Shiloh was one of Mason’s greatest and most noted works. The story is set in a small Kentucky town and contains persuasive allusions to popular culture. The central characters are young adults experiencing marriage problems and other disturbing effects of rapid social change. The Moffits have many things going on in their family and they undergoing many changes throughout the story. The switched role of Norma Jean and Leroy is what makes the story unique and great.
Norma Jean looks like Wonder Woman as she pumps iron while Leroy sits on the sofa and knits. For Leroy change comes dramatically with a highway accident that ends his career as a long distance truck driver. Now his wrecked tractor trailer sits as a symbol in the backyard, and Leroy tries to sort through the wreckage of his personal life. Physical therapy helps to strengthen Leroy’s body, but no effective therapy is available for his damaged psyche. A small metal pin holds Leroy’s hips together, but his link with his wife becomes increasingly strained and artificial.
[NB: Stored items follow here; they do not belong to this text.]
(** X8. The frame [send_frame] builds has the layout of a data section.  For
    an address that fits a byte and an ASCII payload that is not empty, the
    built frame put behind any five bytes is read by [_decode_data] as the
    marked address, the first character of the payload as command and the
    rest of the payload as payload: no character of the payload is taken for
    the closing address byte. *)
Theorem built_frame_reads_as_data_section
        (tx_frame : TxPacket) (prefix : bytes) (command : Z) (parameters : str) :
  List.length prefix = 5%nat ->
  0 <= tx_address tx_frame < 256 ->
  tx_payload tx_frame = command :: parameters ->
  is_ascii (tx_payload tx_frame) ->
  _decode_data (prefix ++ fst (build_tx_stream tx_frame))
  = Ok {| data_address := Z.lor (tx_address tx_frame) 0x80;
          data_command := command; data_parameter := 0;
          data_payload := parameters |}.
Proof.
  intros Hlen Ha Hpayload Hascii.
  rewrite build_tx_stream_eq. cbv zeta. unfold fst.
  rewrite Hpayload in *. unfold ord. rewrite map_id.
  pose proof (address_byte_range _ Ha) as Hbyte.
  assert (Hnot : ~ In (Z.lor (tx_address tx_frame) 0x80) parameters).
  { intro Hin. unfold is_ascii in Hascii. rewrite Forall_forall in Hascii.
    specialize (Hascii _ (or_intror Hin)). lia. }
  pose proof (decode_data_built prefix parameters []
                (Z.lor (tx_address tx_frame) 0x80) command Hlen Hnot) as H.
  simpl app in *. rewrite <- app_assoc. simpl app. exact H.
Qed.

Lemma built_frame_reads_as_data_section_witness :
  _decode_data (echo_only_stream
                  ++ fst (build_tx_stream
                            {| tx_address := 1; tx_command := 0; tx_parameter := 0;
                               tx_payload := str_of_string "M1000" |}))
  = Ok {| data_address := 129; data_command := 77; data_parameter := 0;
          data_payload := [49; 48; 48; 48] |}.
Proof.
  apply (built_frame_reads_as_data_section
           {| tx_address := 1; tx_command := 0; tx_parameter := 0;
              tx_payload := str_of_string "M1000" |}
           echo_only_stream 77 [49; 48; 48; 48]).
  - reflexivity.
  - simpl. lia.
  - reflexivity.
  - repeat constructor; simpl; lia.
Defined.

(** * Further properties of the interface and of the transaction layer *)

Lemma bytes_of_reads_S (p : Port) (n k m : nat) :
  bytes_of_reads p n k (S m)
  = match on_read p n k with OneByte b => [b] | _ => [] end
      ++ bytes_of_reads p n (S k) m.
Proof.
  reflexivity.
Qed.

Lemma read_loop_Ok (p : Port) (n : nat) (timeout : Z) :
  forall clock k response_frame runtime_milliseconds out,
    read_loop p n timeout clock k response_frame runtime_milliseconds = Ok out ->
    exists m,
      (m <= S (List.length clock))%nat
      /\ out = response_frame ++ bytes_of_reads p n k m
      /\ (forall j, (k <= j < k + m)%nat ->
                    on_read p n j <> ReadTimesOut /\ on_read p n j <> ReadRaises).
Proof.
  assert (Hnone : forall k frame, exists m,
               (m <= 1)%nat /\ frame = frame ++ bytes_of_reads p n k m
               /\ (forall j, (k <= j < k + m)%nat ->
                             on_read p n j <> ReadTimesOut
                             /\ on_read p n j <> ReadRaises)).
  { intros k frame. exists 0%nat. split; [lia|]. split.
    - symmetry. apply app_nil_r.
    - intros j Hj. lia. }
  induction clock as [|now clock IH]; intros k frame runtime out H;
    simpl in H; unfold _read in H;
    (destruct (runtime <? timeout);
     [|injection H as <-; destruct (Hnone k frame) as (m & Hm & Hout & Hj);
       exists m; split; [simpl; lia|split; assumption]]);
    destruct (on_read p n k) as [b| | |] eqn:Ek; try discriminate.
  - injection H as <-. exists 1%nat. split; [simpl; lia|]. split.
    + rewrite bytes_of_reads_S, Ek. reflexivity.
    + intros j Hj. assert (j = k) by lia. subst j. rewrite Ek. split; discriminate.
  - destruct (runtime >=? timeout); injection H as <-;
      destruct (Hnone k frame) as (m & Hm & Hout & Hj);
      exists m; (split; [simpl; lia|split; assumption]).
  - apply IH in H. destruct H as (m & Hm & Hout & Hj). exists (S m).
    split; [simpl; lia|]. split.
    + rewrite bytes_of_reads_S, Ek, Hout, <- app_assoc. reflexivity.
    + intros j Hjk. destruct (Nat.eq_dec j k) as [->|Hne].
      * rewrite Ek. split; discriminate.
      * apply Hj. lia.
  - destruct (runtime >=? timeout).
    + injection H as <-. destruct (Hnone k frame) as (m & Hm & Hout & Hj).
      exists m. split; [simpl; lia|split; assumption].
    + apply IH in H. destruct H as (m & Hm & Hout & Hj). exists (S m).
      split; [simpl; lia|]. split.
      * rewrite bytes_of_reads_S, Ek. exact Hout.
      * intros j Hjk. destruct (Nat.eq_dec j k) as [->|Hne].
        -- rewrite Ek. split; discriminate.
        -- apply Hj. lia.
Qed.

Lemma read_loop_raises_at (p : Port) (n : nat) (timeout : Z) (e : exn) :
  forall clock k response_frame runtime_milliseconds,
    read_loop p n timeout clock k response_frame runtime_milliseconds = Raise e ->
    exists k', on_read p n k' = ReadTimesOut \/ on_read p n k' = ReadRaises.
Proof.
  induction clock as [|now clock IH]; intros k response_frame runtime H;
    simpl in H; unfold _read in H;
    (destruct (runtime <? timeout); [|discriminate]);
    destruct (on_read p n k) as [b| | |] eqn:Ek;
    try (destruct (runtime >=? timeout));
    try discriminate;
    try (exists k; left; assumption);
    try (exists k; right; assumption);
    apply IH in H; assumption.
Qed.

(** X9. [get_data_or_timeout] lets out two exceptions only: ResponseTimeout,
    and then pyserial raised SerialTimeoutException in one of its reads, and
    ResponseException.  When every read returns a byte or returns none, it
    raises nothing and returns bytes.  Whatever the outcome, the call is
    counted and nothing is sent. *)
Theorem get_data_or_timeout_outcomes
        (p : Port) (timeout : Z) (self : Interface) :
  snd (get_data_or_timeout p timeout self)
  = {| sent := sent self; reads := S (reads self) |}
  /\ (forall e, fst (get_data_or_timeout p timeout self) = Raise e ->
                (e = ResponseTimeout
                 /\ exists k, on_read p (reads self) k = ReadTimesOut)
                \/ e = ResponseException)
  /\ ((forall k, on_read p (reads self) k <> ReadTimesOut
                 /\ on_read p (reads self) k <> ReadRaises) ->
      exists response_frame,
        fst (get_data_or_timeout p timeout self) = Ok response_frame).
Proof.
  unfold get_data_or_timeout. cbn [fst snd]. split; [reflexivity|]. split.
  - intros e He. apply gathered_raises in He. assumption.
  - intro Hquiet.
    destruct (gathered p (reads self) timeout) as [frame|e] eqn:E;
      [exists frame; reflexivity|].
    exfalso. unfold gathered in E.
    destruct (read_loop p (reads self) timeout (clock_ms p (reads self)) 0 [] 0)
      as [frame|e'] eqn:El; [discriminate|].
    apply read_loop_raises_at in El. destruct El as [k [Hk|Hk]].
    + apply (proj1 (Hquiet k) Hk).
    + apply (proj2 (Hquiet k) Hk).
Qed.

Lemma get_data_or_timeout_outcomes_witness :
  fst (get_data_or_timeout (scripted [[ReadTimesOut]]) 500 Interface_init)
  = Raise ResponseTimeout
  /\ exists response_frame,
      fst (get_data_or_timeout silent 500 Interface_init) = Ok response_frame.
Proof.
  split; [reflexivity|].
  destruct (get_data_or_timeout_outcomes silent 500 Interface_init)
    as (_ & _ & Hquiet).
  apply Hquiet. intro k. unfold silent, scripted. simpl.
  destruct k; split; discriminate.
Defined.

(** X10. The bytes [get_data_or_timeout] returns are the bytes its reads
    delivered, in the order of the reads, none left out and none twice: they
    are what the first m reads of the call returned, for some m that is at
    most one more than the number of clock readings taken. *)
Theorem get_data_or_timeout_keeps_order
        (p : Port) (timeout : Z) (self : Interface) (response_frame : bytes) :
  fst (get_data_or_timeout p timeout self) = Ok response_frame ->
  exists m,
    (m <= S (List.length (clock_ms p (reads self))))%nat
    /\ response_frame = bytes_of_reads p (reads self) 0 m
    /\ (List.length response_frame <= m)%nat.
Proof.
  unfold get_data_or_timeout, gathered. cbn [fst]. intro H.
  destruct (read_loop p (reads self) timeout (clock_ms p (reads self)) 0 [] 0)
    as [frame|e] eqn:El.
  - injection H as <-. apply read_loop_Ok in El.
    destruct El as (m & Hm & Hout & _). exists m. simpl in Hout.
    split; [assumption|]. split; [assumption|].
    rewrite Hout. clear. generalize 0%nat as k.
    induction m as [|m IH]; intro k; [simpl; lia|].
    rewrite bytes_of_reads_S, length_app. specialize (IH (S k)).
    destruct (on_read p (reads self) k); simpl; lia.
  - destruct e; discriminate.
Qed.

Lemma get_data_or_timeout_keeps_order_witness :
  fst (get_data_or_timeout (scripted [[OneByte 1; NoByte; OneByte 2]]) 500
         Interface_init) = Ok [1; 2]
  /\ exists m,
      [1; 2] = bytes_of_reads (scripted [[OneByte 1; NoByte; OneByte 2]]) 0 0 m.
Proof.
  split; [reflexivity|].
  destruct (get_data_or_timeout_keeps_order
              (scripted [[OneByte 1; NoByte; OneByte 2]]) 500 Interface_init
              [1; 2] eq_refl) as (m & _ & Hm & _).
  exists m. exact Hm.
Defined.

Lemma gathered_no_time (p : Port) (n : nat) (timeout : Z) :
  timeout <= 0 -> gathered p n timeout = Ok [].
Proof.
  intro H. unfold gathered.
  destruct (clock_ms p n) as [|now clock]; simpl;
    destruct (Z.ltb_spec 0 timeout); try lia; reflexivity.
Qed.

(** X11. With a timeout of zero or less the read loop is not entered:
    [get_data_or_timeout] returns the empty stream without a read, so a
    query never returns a frame; it raises the wrapped failure of its first
    attempt after at most one send. *)
Theorem query_without_time_fails
        (p : Port) (tx_frame : TxPacket) (timeout : Z) (self : QuerySet) :
  timeout <= 0 ->
  (forall n, gathered p n timeout = Ok [])
  /\ (exists cause,
         fst (query p tx_frame timeout self)
         = Raise (GeneralException (Msg_Failed cause))
         /\ (cause = IndexError \/ cause = ValueError \/ cause = SerialException))
  /\ (sends self (snd (query p tx_frame timeout self)) <= 1)%nat.
Proof.
  intro Htime. split; [intro n; apply gathered_no_time; assumption|].
  rewrite query_run. unfold local_query.
  rewrite local_query_loop_step, attempt_run.
  destruct (bytes_ctor (fst (build_tx_stream tx_frame))) as [wire|e] eqn:Eb.
  - cbv zeta.
    destruct (on_send_string p _ wire).
    + rewrite (gathered_no_time p _ timeout Htime).
      cbn [_decode_frame _decode_echo getitem nth_error bind is_ResponseTimeout
           is_ServerException is_GeneralException fst snd].
      split; [exists IndexError; split; [reflexivity|tauto]|].
      unfold sends. simpl. rewrite length_app. simpl. lia.
    + cbn [is_ResponseTimeout is_ServerException is_GeneralException fst snd].
      split; [exists SerialException; split; [reflexivity|tauto]|].
      unfold sends. simpl. rewrite length_app. simpl. lia.
  - apply bytes_ctor_raises in Eb. subst e.
    cbn [is_ResponseTimeout is_ServerException is_GeneralException fst snd].
    split; [exists ValueError; split; [reflexivity|tauto]|].
    unfold sends. simpl. lia.
Qed.

Lemma query_without_time_fails_witness :
  0 <= 0
  /\ exists cause,
      fst (query (scripted [arriving echo_and_data_stream]) request_E 0 fresh)
      = Raise (GeneralException (Msg_Failed cause)).
Proof.
  split; [lia|].
  destruct (query_without_time_fails (scripted [arriving echo_and_data_stream])
              request_E 0 fresh ltac:(lia)) as (_ & (cause & Hq & _) & _).
  exists cause. exact Hq.
Defined.

(** X12. [set] is [query] under another name: for every port, request,
    timeout and state the two return the same frame or raise the same
    failure (the wording of the message aside) and leave the same state.
    The [raise ServerException] of local_set, which could not build its
    exception, is never reached. *)
Theorem set_behaves_as_query
        (p : Port) (tx_frame : TxPacket) (timeout : Z) (self : QuerySet) :
  set p tx_frame timeout self = query p tx_frame timeout self
  /\ local_set p tx_frame timeout self = local_query p tx_frame timeout self
  /\ fst (set p tx_frame timeout self) <> Raise TypeError.
Proof.
  split; [apply set_as_query|]. split; [apply local_set_as_query|].
  rewrite set_as_query.
  pose proof (query_effect p tx_frame timeout self) as [_ H].
  intro E. rewrite E in H. destruct H as [H _]. discriminate.
Qed.

Lemma is_ResponseTimeout_true (e : exn) :
  is_ResponseTimeout e = true -> e = ResponseTimeout.
Proof.
  destruct e; simpl; intro H; try discriminate; reflexivity.
Qed.

Lemma attempt_timeout_sent (p : Port) (tx_frame : TxPacket) (timeout : Z) (self : QuerySet) :
  fst (attempt p tx_frame timeout self) = Raise ResponseTimeout ->
  sent_count (snd (attempt p tx_frame timeout self)) = S (sent_count self)
  /\ exists k, on_read p (reads (phy_com (me_frame self))) k = ReadTimesOut.
Proof.
  rewrite attempt_run.
  destruct (bytes_ctor (fst (build_tx_stream tx_frame))) as [wire|e] eqn:Eb.
  - cbv zeta. destruct (on_send_string p _ wire).
    + destruct (gathered p _ timeout) as [rx_stream|e] eqn:Eg; cbn [fst snd].
      * intro H. apply decode_frame_raises in H. discriminate.
      * intro H. injection H as ->. apply gathered_raises in Eg.
        destruct Eg as [[_ Hk]|]; [|discriminate].
        split; [|assumption].
        unfold sent_count. simpl. rewrite length_app. simpl. lia.
    + cbn [fst]. discriminate.
  - cbn [fst]. intro H. injection H as ->. apply bytes_ctor_raises in Eb.
    discriminate.
Qed.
Norma Jean actively pursues her own ritualistic patterns. In building a new body, she hopes to create a new identity. With her double given name Norma Jean may sound like a good old girl, but she is clearly striving to become a new woman. In addition to working out, Norma Jean also makes music. As a contrast to the discordant notes all around her, she creates pleasing harmonies on a new electric organ. The most obvious example of Norma Jean’s ritualistic efforts to create an impression of order, but such actions are only temporary measures. Their critical task is to put together fragments of time into a coherent personal history. They can hold together as a couple only if they can bridge the painful gaps and unite the disconnected stages of their individual lives.